I'm still a resolute anti-Platonist, and what I say in this review about gay men's attitudes toward manhood still seems relevant to me. Gay male fiction, though I still encounter some death-obsessed stuff (which includes Brokeback Mountain, as both story and film), nowadays includes enough life-affirming work, complete with gratuitous happy endings, to keep me going.

Happy New Year!

MORTIFYING THE FLESH

As If After Sex
by Joseph Torchia
Holt, Rinehart & Winston
190 pp.
$13.95 hardcover

I once found myself listening to a gay man who was saying wistfully, “I wish there was someplace you could go, maybe a club, where only masculine men would be allowed in.” Like so many gay men, he harbored the fantasy of rubbing elbows with a room packed full of manly men in flannel shirts and mustaches, six ax handles across the shoulders, and nary a sissy in sight.

Ever tactful, I did not point out to him that if such a place existed, he probably would not have been allowed into it, for while he wasn’t a campy sort he was too much of a nerd to meet his own specifications; I did not point out that his lover, who was butch enough to achieve entry, made his life hell by his readiness to share his manliness with all comers; I did not point out that a roomful of such men would be excruciatingly boring – but then I have never shared his fantasy. The standard male images exalted by both gays and straights I find anti-erotic. Which isn’t to say I’m never attracted by muscular men, only that I am by temperament a resolute anti-Platonist; I am not at all interested in ideal types, but rather in individuals. This makes me feel at odds with other gay men most of the time, for I suspect that many of my brothers are more attracted to Manhood than to men. Or, worse, they think they ought to be.

For this reason I may be the wrong person to review As If After Sex, Joseph Torchia’s ambivalent novel about the Male Principle made flesh to come and dwell among us. When Seymour Kleinberg dared to question the new gay machismo in Christopher Street a few years back, some readers fumed that he wanted to turn us all into screaming queens, that he was a man-hater (!), and that they might be gay but they could still be Real Men. Dear Reader, spare me. I don’t hate men, I love ‘em; I eat ‘em for breakfast. But it seems to me that fussing about masculinity is intimately related to homophobia, misogyny – is, in short, if not the root of our difficulties as queers in this society, then at least one of them. It also seems to me that loving men doesn’t mean I have to be uncritical of them.
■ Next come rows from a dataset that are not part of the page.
(* ===== verification/TrieMap.v ===== *)
(** The trie implements a finite map.  Lookup, insertion and deletion of Trie.v are
    related to the tree that the nodes stand for; the tree is kept in its minimal
    form, which is determined by the values it holds. *)

From S2P Require Import Prelude Common Trie.
From Stdlib Require Import Strings.Byte.

(** * Keys *)

Definition nibble (b : byte) : Prop := Zb b < 16.

(** A key of the trie: nibbles and the terminator. *)
Inductive hexkey : list byte -> Prop :=
| hexkey_end : hexkey [terminator]
| hexkey_cons b k : nibble b -> hexkey k -> hexkey (b :: k).

Lemma nibble_term b : nibble b -> b <> terminator.
Proof. unfold nibble. intros Hb ->. vm_compute in Hb. discriminate. Qed.

Lemma hexkey_app a k : Forall nibble a -> hexkey k -> hexkey (a ++ k).
Proof. induction 1; simpl; [done|]. intros. constructor; auto. Qed.

Lemma hexkey_app_inv a k : hexkey (a ++ k) -> k <> [] -> Forall nibble a /\ hexkey k.
Proof.
  induction a as [|b a IH]; intros Hk Hne; [done|]. inversion Hk as [E|? ? Hb Hk']; subst.
  - destruct a, k; simplify_eq.
  - destruct (IH Hk' Hne). auto.
Qed.

Lemma hexkey_ne k : hexkey k -> k <> [].
Proof. by destruct 1. Qed.

(** No key is a proper prefix of another. *)
Lemma hexkey_prefix_free a k : hexkey a -> hexkey (a ++ k) -> k = [].
Proof.
  intros Ha. induction Ha as [|b a Hb Ha IH]; intros Hk; simpl in Hk; inversion Hk as [E|? ? Hb' Hk']; subst.
  - done.
  - by apply nibble_term in Hb'.
  - by destruct Ha.
  - by apply IH.
Qed.

Lemma keybytesToHex_hexkey str : hexkey (keybytesToHex str).
Proof.
  unfold keybytesToHex. apply hexkey_app; [|constructor]. induction str as [|b str IH]; simpl; [done|].
  pose proof (Zb_range b). pose proof (Z.div_lt_upper_bound (Zb b) 16 16). pose proof (Z.mod_pos_bound (Zb b) 16).
  repeat constructor; [| |done]; unfold nibble; rewrite Zb_bZ_small; try lia.
  pose proof (Z.div_pos (Zb b) 16). lia.
Qed.

Lemma byte_nibbles b c : bZ (Zb b / 16) = bZ (Zb c / 16) -> bZ (Zb b mod 16) = bZ (Zb c mod 16) -> b = c.
Proof.
  pose proof (Zb_range b). pose proof (Zb_range c).
  intros H1%(f_equal Zb) H2%(f_equal Zb). rewrite !Zb_bZ in H1, H2. apply Zb_inj.
  pose proof (Z.div_lt_upper_bound (Zb b) 16 256). pose proof (Z.div_lt_upper_bound (Zb c) 16 256).
  pose proof (Z.div_pos (Zb b) 16). pose proof (Z.div_pos (Zb c) 16).
  pose proof (Z.mod_pos_bound (Zb b) 16). pose proof (Z.mod_pos_bound (Zb c) 16).
  rewrite !Z.mod_small in H1 by lia. rewrite (Z.mod_small (_ mod 16)), (Z.mod_small (Zb c mod 16)) in H2 by lia.
  rewrite (Z.div_mod (Zb b) 16), (Z.div_mod (Zb c) 16) by lia. congruence.
Qed.

Lemma keybytesToHex_inj a b : keybytesToHex a = keybytesToHex b -> a = b.
Proof.
  unfold keybytesToHex. intros H%app_inj_tail. destruct H as [H _]. revert b H.
  induction a as [|x a IH]; intros [|y b] H; simpl in *; try done. injection H as H1 H2 H3. f_equal; [by apply byte_nibbles|by apply IH].
Qed.

(** * Trees: nodes with everything loaded, without flags *)

Inductive tree :=
| TNil
| TShort (key : list byte) (t : tree)
| TFull (children : list tree)
| TVal (v : list byte).

Section tree_ind.
Variable P : tree -> Prop.
Hypotheses (Hnil : P TNil) (Hshort : forall k t, P t -> P (TShort k t))
  (Hfull : forall ts, Forall P ts -> P (TFull ts)) (Hval : forall v, P (TVal v)).

Fixpoint tree_ind' (t : tree) : P t :=
  match t with
  | TNil => Hnil
  | TShort k t => Hshort k t (tree_ind' t)
  | TFull ts => Hfull ts ((fix go ts := match ts return Forall P ts with
                                        | [] => List.Forall_nil P
                                        | t :: ts => List.Forall_cons P t ts (tree_ind' t) (go ts)
                                        end) ts)
  | TVal v => Hval v
  end.
End tree_ind.

#[export] Instance tnil_dec t : Decision (t = TNil).
Proof. destruct t; [left|right..]; done. Defined.
(** The private [dereference]; the fuel bounds the depth of the recursion. *)
Fixpoint dereference (fuel : nat) (child parent : Hash) : M Database unit :=
  match fuel with
  | O => panic out_of_fuel
  | S fuel =>
      ds ← gets dirties;
      p ← must "nil dereference" (ds !! parent);
      let count := default 0 (m ← cn_children p; m !! child) in
      when (Z.ltb 0 count)
        (let m := default ∅ (cn_children p) in
         if Z.eqb (count - 1) 0 then
           alterNode parent (fun c => c <| cn_children := Some (base.delete child m) |>);;
           modify (fun db => db <| childrenSize := childrenSize db - (HashLength + 2) |>)
         else alterNode parent (fun c => c <| cn_children := Some (<[child := count - 1]> m) |>));;
      ds ← gets dirties;
      match ds !! child with
      | None => mret ()
      | Some n =>
          let n := if Z.ltb 0 (cn_parents n) then n <| cn_parents := cn_parents n - 1 |> else n in
          modify (fun db => db <| dirties := <[child := n]> ds |>);;
          when (Z.eqb (cn_parents n) 0)
            (unlink child n;;
             childs ← forChilds n;
             forM (fun hash => dereference fuel hash child) childs;;
             modify (fun db => db <| dirties := base.delete child (dirties db) |>
                                  <| dirtiesSize := dirtiesSize db - (HashLength + cn_size n) |>
                                  <| childrenSize := childrenSize db - (if cn_children n then cachedNodeChildrenSize else 0) |>))
      end
  end.

(** As deep as there are entries. *)
Definition dbFuel (db : Database) : nat := S (base.size (dirties db)).

Definition Dereference (root : Hash) : M Database unit :=
  if decide (root = zeroHash) then mret ()
  else db ← get; dereference (dbFuel db) root zeroHash.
But each to his own. If you’re into Real Men, you will probably love As If After Sex, so just skip the rest of this review and go on to the next one (I think it’s either Nancy Walker’s Love Signs or The ADVOCATE Companion to the Works of Ayn Rand.)

For those who are still with me so far: Robert, the novel’s narrator, is a young writer who moves from Florida to San Francisco. After a brief tormented affair with a husband and wife, he proceeds to a longer tormented affair with a Divine Stud named Julian, whom he has seen regularly at the gym where they both work out. Julian attracts not only Robert but all the men at the gym because of his anchorite zeal for perfecting his maleness:

One look at his body heaving and sweating, crying and hurting, and there was no turning back to the mirrors. Those powerful men were powerless against his hard skin, his dark sounds, his flushed face, his fierce determination – and their own desire to have what they could not be. His pain seemed to speak to them. … He was building from within. He was making himself complete, almost Godlike in the way he could create himself, and yet he was so perfectly and utterly man. [3]

One night Julian leads Robert through the teeming streets to a dirty bookstore, where in a labyrinth of movie booths they tumble rapturously into each other’s mouths. “You’re not like the others,” Julian tells Robert. What others? There’s the rub: Julian, being the Divine Stud, feels (in Angelo D’Arcangelo’s words, which could stand as a review of this book) “that it was his duty as the incarnation of all that was beautiful in men, to put his cock like a sacred wafer or holy suppository into whomever desired or needed it.” This isn’t easy for Robert to adjust to, naturally, but then gods aren’t always kind – indeed they are prone to s/m relationships with their devotees – and anyhow, as Julian points out, Julian has to share Robert with his typewriter.

The two men go to Mexico together, where Robert grapples further with the mysteries of his deity. But back in San Francisco, after a sinister encounter with a symbolic figure named Phaedrus, they begin to drift apart. Julian ruins his perfect body with drugs, and ultimately dies. But though his dying god doesn’t rise again, Robert the faithful acolyte tends the Eternal Flame: “I am heartily sorry, Julian … For having offended …”.

“You’re not like the others,” Julian tells Robert. Oh, yes he is. But so is Julian. Good looks and muscular bodies count for nothing in a novel, but they may be taken on faith if the author supplies appropriate characterization. But Julian and Robert are ciphers, mere mouthpieces for Torchia’s meditations on the male sex. This might be forgivable if Torchia had anything of interest to say about men or being a man, but he doesn’t; he isn’t interested in men anyway, but in abstract manhood, so he ends up saying nothing about either men or manhood.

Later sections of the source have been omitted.